Luc Maroteaux et Marc Humbert travaillent sur l’hypertension artérielle pulmonaire (HTAP), une maladie souvent mortelle, qui touche environ 600 Français par an. Elle provoque un rétrécissement progressif des petites artères des poumons, entraînant une augmentation de la pression sanguine. Des équipes de médecins et de chercheurs ont montré qu’il était possible d’enrayer cette maladie en bloquant une protéine située dans la moelle osseuse… alors qu’aujourd’hui le seul espoir des malades reste la transplantation cœur-poumon. Les récents travaux des équipes de Luc Maroteaux et Marc Humbert, soutenues par la Fondation, révèlent le rôle de cellules souches de la moelle osseuse dans l’HTAP. Les chercheurs supposent que l’action de la sérotonine sur certaines de ces cellules souches est à l’origine de la maladie car « la sérotonine est surtout stockée dans les plaquettes qui ont pour effet de contracter les vaisseaux. De plus, dans l’HTAP, sa quantité augmente dans le sang », explique Luc Maroteaux. Les chercheurs avaient déjà identifié une protéine située sur les cellules souches de la moelle osseuse qui, en fixant la sérotonine, permet leur différenciation en précurseurs de cellules vasculaires. Leur idée : modifier génétiquement des souris pour qu’elles ne fabriquent plus cette protéine, réduire la quantité de précurseurs produits par la moelle osseuse de ces rongeurs et donc la quantité dans leur sang, éviter ainsi que leurs vaisseaux ne s’épaississent et diminuer la pression artérielle. « En bloquant ainsi la protéine, on a pu contrecarrer les symptômes d’une HTAP provoquée en réduisant la quantité d’oxygène respirée par les souris », conclut le chercheur. Un traitement bloquant la protéine incriminée chez l’Homme pourrait donc permettre de prévenir la maladie.

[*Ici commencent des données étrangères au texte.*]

Lemma ApplyOps_preserves_template_witness :
  sample_apply sample_ops sample_db = Ok (4%Z, after (sample_apply sample_ops sample_db))
  /\ template_wf (template (TrimSpace " d ") (after (sample_apply sample_ops sample_db))).
Proof.
  assert (sample_apply sample_ops sample_db = Ok (4%Z, after (sample_apply sample_ops sample_db))) as H
    by (vm_compute; reflexivity).
  split; [exact H|].
  exact (ApplyOps_preserves_template (schedule := unit) (fun _ => None) (fun _ _ => 0%Z) 0 keys document_order
    (fun _ => true) " d " 3 sample_ops sample_db 4 _ (fun m => Permutation_refl _) sample_template_wf H).
Defined.

Lemma ApplyOps_isolated_witness :
  let s' := after (sample_apply sample_title running_db) in
  sample_apply sample_title running_db = Ok (4%Z, s') /\ db_runs s' = db_runs running_db.
Proof.
  intros s'. assert (sample_apply sample_title running_db = Ok (4%Z, s')) as H by (vm_compute; reflexivity).
  split; [exact H|].
  exact (proj1 (ApplyOps_isolated (schedule := unit) (fun _ => None) (fun _ _ => 0%Z) 0 keys document_order
    (fun _ => true) " d " 3 sample_title running_db 4 s' H)).
Defined.

Lemma ApplyOps_no_lost_update_witness :
  let s' := after (sample_apply sample_ops sample_db) in
  sample_apply sample_ops sample_db = Ok (4%Z, s')
  /\ forall r, sample_apply sample_title s' <> Ok r.
Proof.
  intros s'. assert (sample_apply sample_ops sample_db = Ok (4%Z, s')) as H by (vm_compute; reflexivity).
  split; [exact H|]. intros r.
  exact (proj2 (proj2 (ApplyOps_no_lost_update (schedule := unit) (fun _ => None) (fun _ _ => 0%Z) 0 keys
    document_order (fun _ => true) " d " 3 sample_ops sample_db 4 s' H)) ltac:(lia) " d " sample_title r eq_refl).
Defined.

Lemma ApplyOps_running_guard_witness :
  let s' := after (sample_apply sample_title running_db) in
  sample_apply sample_title running_db = Ok (4%Z, s') /\ db_nodes s' = db_nodes running_db.
Proof.
  intros s'. assert (sample_apply sample_title running_db = Ok (4%Z, s')) as H by (vm_compute; reflexivity).
  split; [exact H|].
  refine (proj2 (ApplyOps_running_guard (schedule := unit) (fun _ => None) (fun _ _ => 0%Z) 0 keys document_order
    (fun _ => true) " d " 3 sample_title running_db 4 s' _ H eq_refl) _).
  right. apply Exists_cons_hd. done.
Defined.
Definition appendTaskDagRunEvent (dagKey : string) (runID : Z) (event : RawMessage) : M string :=
  _ ← requireRuntimeRunID "append_run_event" runID;
  s ← get_db;
  match List.find (running_row dagKey runID) (db_runs s) with
  | None => fail not_found
  | Some row =>
      nextEvents ← lift (appendRunEventJSON (rn_Events row) event);
      rows ← update_runs (running_row dagKey runID)
               (fun r => set_run (rn_Status r) nextEvents (rn_Metadata r) r);
      _ ← guardM (rows =? 1)%nat not_found;
      mret (rn_RunKey row)
  end.

Definition omitempty (k : string) (v : string) : list (string * json) :=
  if String.eqb v EmptyString then [] else [(k, JStr v)].

Definition failNodeKindExhaustedRetries : string := "exhausted_retries".
Definition failNodeKindCascade : string := "cascade".

Record failNodeReason := mkReason { fr_Kind : string; fr_Reason : string; fr_CausedByNode : string }.

Definition reason_json (r : failNodeReason) : RawMessage :=
  RawJSON (JObj ([("kind", JStr (fr_Kind r))] ++ omitempty "reason" (fr_Reason r)
                 ++ omitempty "caused_by_node" (fr_CausedByNode r))).

Section store.
Context (byte_len : RawMessage -> Z) (now_text : string) (now_ms : Z).
Context (json_ok : RawMessage -> bool) (reencode : json -> json).

(** A statement that writes the JSON column [v]; the constraint is checked on the
    rows the statement matches. *)
Definition write_nodes (v : RawMessage) (where_ : Node -> bool) (set_ : Node -> Node) : M nat :=
  s ← get_db;
  if existsb where_ (db_nodes s) && negb (json_ok v) then fail constraint_error
  else update_nodes where_ set_.

(** ** Enqueueing *)

Record EnqueueWakeupInput := mkEnqueue {
  en_DagKey : string; en_NodeKey : string; en_RunID : Z; en_WakeupKind : string;
  en_TargetAgentID : string; en_PromptPayload : RawMessage; en_IdempotencyKey : string;
}.

Definition new_wakeup (id : Z) (input : EnqueueWakeupInput) : Wakeup :=
  mkWakeup id (en_DagKey input) (en_NodeKey input) (Some (en_RunID input)) (en_WakeupKind input)
    (en_TargetAgentID input) (en_PromptPayload input) 1 (en_IdempotencyKey input)
    "pending" 0 now_ms None EmptyString None None None EmptyString.

(** The identity of the row and the number of inserted rows; a used key inserts
    nothing and answers the row that has it. *)
Definition enqueueWakeupTx (input : EnqueueWakeupInput) : M (Z * Z) :=
  _ ← lift (validateWakeupIdempotencyKey (en_IdempotencyKey input));
  _ ← lift (validateEnqueueWakeupPayload byte_len (en_WakeupKind input) (en_TargetAgentID input) (en_PromptPayload input));
  s ← get_db;
  match List.find (fun w => String.eqb (wk_IdempotencyKey w) (en_IdempotencyKey input)) (db_wakeups s) with
  | Some w => mret (wk_ID w, 0%Z)
  | None =>
      let id := next_id (wk_ID <$> db_wakeups s) in
      _ ← put_db (with_wakeups s (db_wakeups s ++ [new_wakeup id input]));
      mret (id, 1%Z)
  end.

Definition EnqueueWakeup (input : EnqueueWakeupInput) : M Z :=
  _ ← guardM (0 <? en_RunID input)%Z (plain_error "enqueue task dag wakeup: run_id required");
  _ ← lift (validateWakeupIdempotencyKey (en_IdempotencyKey input));
  _ ← lift (map_err (fun e => Errorf (err_is e) (Sprintf "enqueue task dag wakeup: %w" []))
              (validateEnqueueWakeupPayload byte_len (en_WakeupKind input) (en_TargetAgentID input) (en_PromptPayload input)));
  '(_, inserted) ← enqueueWakeupTx input;
  mret inserted.

Definition dispatchBlockedEventKind : string := "node_dispatch_blocked".

Definition appendDispatchBlockedEvent (node : Node) (runID : Z) (scope : string) (cause : error) : M unit :=
  let payload := RawJSON (JObj [
    ("kind", JStr dispatchBlockedEventKind); ("node_key", JStr (nd_NodeKey node));
    ("run_id", JNum (pretty runID)); ("scope", JStr scope);
    ("reason", JStr (TrimSpace (msg_format (err_msg cause)))); ("ts", JStr now_text)]) in
  _ ← appendTaskDagRunEvent (nd_DagKey node) runID payload; mret tt.

(** ** Finalizing a run *)

Fixpoint finalized_from (status : string) (statuses : list string) : option string :=
  match statuses with
  | [] => Some status
  | s :: l =>
      if String.eqb s "failed" then finalized_from "failed" l
      else if String.eqb s "cancelled"
      then finalized_from (if String.eqb status "failed" then status else "cancelled") l
      else if String.eqb s "done" || String.eqb s "skipped" then finalized_from status l
      else None
  end.

Definition finalizedRunStatus (statuses : list string) : option string :=
  match statuses with [] => None | _ => finalized_from "succeeded" statuses end.

Record FinalizedRunInfo := mkFinalized { fi_RunKey : string; fi_Status : string }.

Definition finalizeRunRowTx (dagKey : string) (runID : Z) (status : string) : M (option string) :=
  rows ← update_runs (running_row dagKey runID) (fun r => set_run status (rn_Events r) (rn_Metadata r) r);
  match rows with
  | 0 => mret None
  | 1 =>
      s ← get_db;
      match List.find (run_row dagKey runID) (db_runs s) with
      | None => fail not_found
      | Some r =>
          _ ← guardM (String.eqb (rn_Status r) status)
                (Errorf [] (Sprintf "finalized run for dag %s/%d has status %s, want %s"
                  [dagKey; pretty runID; rn_Status r; status]));
          mret (Some (rn_RunKey r))
      end
  | _ => fail (Errorf [] (Sprintf "finalize run for dag %s/%d affected %d rows, want 1" [dagKey; pretty runID; pretty rows]))
  end.

(** *** The final output recorded with a successful run *)

Definition loadRunFinalNodeKeyTx (dagKey : string) : M (option string) :=
  dag ← GetDAG dagKey;
  let key := match dg_Metadata dag with
             | RawJSON (JObj l) => match get "final_node_key" l with Some (JStr k) => k | _ => EmptyString end
             | _ => EmptyString
             end in
  let key := TrimSpace key in
  mret (if String.eqb key EmptyString then None else Some key).

Definition loadRunFinalOutputNodeTx (dagKey : string) (runID : Z) (nodeKey : string) : M (option Node) :=
  s ← get_db;
  mret (List.find (fun n => run_node dagKey nodeKey runID n && String.eqb (nd_Status n) "done") (db_nodes s)).

Definition runSharedfilePathFromResultMap (typed : list (string * json)) : string :=
  match get "sharedfile" typed with
  | Some (JObj sf) => match get "path" (map_of sf) with Some (JStr p) => TrimSpace p | _ => EmptyString end
  | _ => EmptyString
  end.

Definition final_config_t : gty := TStruct [
  ("outputs", TStruct [("to_sharedfile", TPtr (TStruct [("path", TString)]))])].

Definition configuredRunFinalSharedfilePath (raw : RawMessage) : result error string :=
  match raw with
  | RawEmpty => Ok EmptyString
  | _ =>
      cfg ← map_err (fun _ => plain_error "decode final node config outputs: %w")
              (Unmarshal (C := error) false no_custom final_config_t raw);
      match ptr_val (field "to_sharedfile" (field "outputs" cfg)) with
      | None => Ok EmptyString
      | Some t => Ok (TrimSpace (str_val (field "path" t)))
      end
  end.

(** The object is written with its members in key order. *)
Definition output_doc (node : Node) (before after : list (string * json)) : json :=
  let title := TrimSpace (nd_Title node) in
  let title := if String.eqb title EmptyString then "Final output" else title in
  JObj (before ++ [("role", JStr "final_output"); ("source_node_key", JStr (nd_NodeKey node))]
        ++ after ++ [("title", JStr title)]).

Definition finalOutputWithRunFile (node : Node) (path : string) : json :=
  output_doc node [("kind", JStr "file"); ("path", JStr path)] [].

Definition finalOutputFromConfiguredRunPath (node : Node) (configuredPath : string) : option json :=
  if String.eqb configuredPath EmptyString then None
  else Some (finalOutputWithRunFile node configuredPath).

Definition finalOutputFromRunFallback (node : Node) (configuredPath : string) (value : json) : json :=
  if negb (String.eqb configuredPath EmptyString) then finalOutputWithRunFile node configuredPath
  else output_doc node [("kind", JStr "json"); ("result", reencode value)] [].

Definition finalOutputFromRunResultMap (node : Node) (typed : list (string * json))
    (configuredPath : string) (value : json) : json :=
  let path := runSharedfilePathFromResultMap typed in
  if negb (String.eqb path EmptyString) then finalOutputWithRunFile node path
  else if negb (String.eqb configuredPath EmptyString) then finalOutputWithRunFile node configuredPath
  else output_doc node [("kind", JStr "json"); ("result", reencode value)] [].

Definition finalOutputFromRunResultString (node : Node) (text configuredPath : string) : json :=
  if negb (String.eqb configuredPath EmptyString) then finalOutputWithRunFile node configuredPath
  else output_doc node [("kind", JStr "text")] [("text", JStr text)].

Definition finalOutputMetadataFromNode (node : Node) : result error (option json) :=
  configuredPath ← map_err (fun e => Errorf (err_is e)
      (Sprintf "read configured final output path for node %s: %w" [nd_NodeKey node]))
    (configuredRunFinalSharedfilePath (nd_Config node));
  match nd_Result node with
  | RawEmpty => Ok (finalOutputFromConfiguredRunPath node configuredPath)
  | RawBad => Err (Errorf [] (Sprintf "decode final node result for %s: %w" [nd_NodeKey node]))
  | RawJSON value =>
      Ok (Some (match value with
                | JObj l => finalOutputFromRunResultMap node (map_of l) configuredPath value
                | JStr text => finalOutputFromRunResultString node text configuredPath
                | _ => finalOutputFromRunFallback node configuredPath value
                end))
  end.

Definition buildRunFinalOutputMetadataTx (dagKey : string) (runID : Z) : M (option json) :=
  finalNodeKey ← loadRunFinalNodeKeyTx dagKey;
  match finalNodeKey with
  | None => mret None
  | Some key =>
      node ← loadRunFinalOutputNodeTx dagKey runID key;
      match node with
      | None => mret None
      | Some node => lift (finalOutputMetadataFromNode node)
      end
  end.

Definition with_final_output (encoded : json) (metadata : RawMessage) : RawMessage :=
  RawJSON (JObj (set "final_output" encoded (match metadata with RawJSON (JObj l) => l | _ => [] end))).

Definition updateRunFinalOutputMetadataTx (dagKey : string) (runID : Z) (encoded : json) : M unit :=
  rows ← update_runs (fun r => run_row dagKey runID r && String.eqb (rn_Status r) "succeeded")
           (fun r => set_run (rn_Status r) (rn_Events r) (with_final_output encoded (rn_Metadata r)) r);
  guardM (rows =? 1)%nat
    (Errorf [] (Sprintf "write final output metadata for %s/%d: rows=%d, want 1" [dagKey; pretty runID; pretty rows])).

Definition writeRunFinalOutputMetadataTx (dagKey : string) (runID : Z) : M unit :=
  encoded ← buildRunFinalOutputMetadataTx dagKey runID;
  match encoded with
  | None => mret tt
  | Some doc => updateRunFinalOutputMetadataTx dagKey runID doc
  end.

Definition ListTaskDagRunNodeStatuses (dagKey : string) (runID : Z) : M (list string) :=
  nodes ← ListRunNodes dagKey runID; mret (nd_Status <$> nodes).

Definition maybeFinalizeRunTx (dagKey : string) (runID : Z) : M (option FinalizedRunInfo) :=
  _ ← requireRuntimeRunID "finalize_run" runID;
  statuses ← ListTaskDagRunNodeStatuses dagKey runID;
  match finalizedRunStatus statuses with
  | None => mret None
  | Some status =>
      runKey ← finalizeRunRowTx dagKey runID status;
      match runKey with
      | None => mret None
      | Some key =>
          _ ← (if String.eqb status "succeeded" then writeRunFinalOutputMetadataTx dagKey runID else mret tt);
          mret (Some (mkFinalized key status))
      end
  end.

(** ** Completing a node *)

Record CompleteNodeInput := mkComplete {
  ci_Status : string; ci_Result : RawMessage; ci_DagKey : string; ci_NodeKey : string;
  ci_RunID : Z; ci_WakeupID : Z; ci_WakeupAttempt : Z;
}.

Definition requireWakeupAttemptFence (op : string) (wakeupID wakeupAttempt : Z) : M unit :=
  if (wakeupID =? 0)%Z && (wakeupAttempt =? 0)%Z then mret tt
  else if (wakeupID <=? 0)%Z
  then fail (Errorf [] (Sprintf "%s task_dag_node: wakeup_id required when wakeup_attempt is set" [op]))
  else guardM (0 <? wakeupAttempt)%Z
         (Errorf [] (Sprintf "%s task_dag_node: wakeup_attempt required when wakeup_id is set" [op])).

Cellules souches de la moelle osseuse : cellules capables de s’autorenouveler et de donner naissance à toutes les cellules du sang : globules blancs, globules rouges et plaquettes.Stockées dans la moelle, elles circulent aussi en petite quantité dans le sang.
Sérotonine : molécule connue pour assurer la communication entre les neurones et réguler des fonctions comme le comportement ou le sommeil. Elle contracte les vaisseaux sanguins lorsqu’elle passe dans le sang.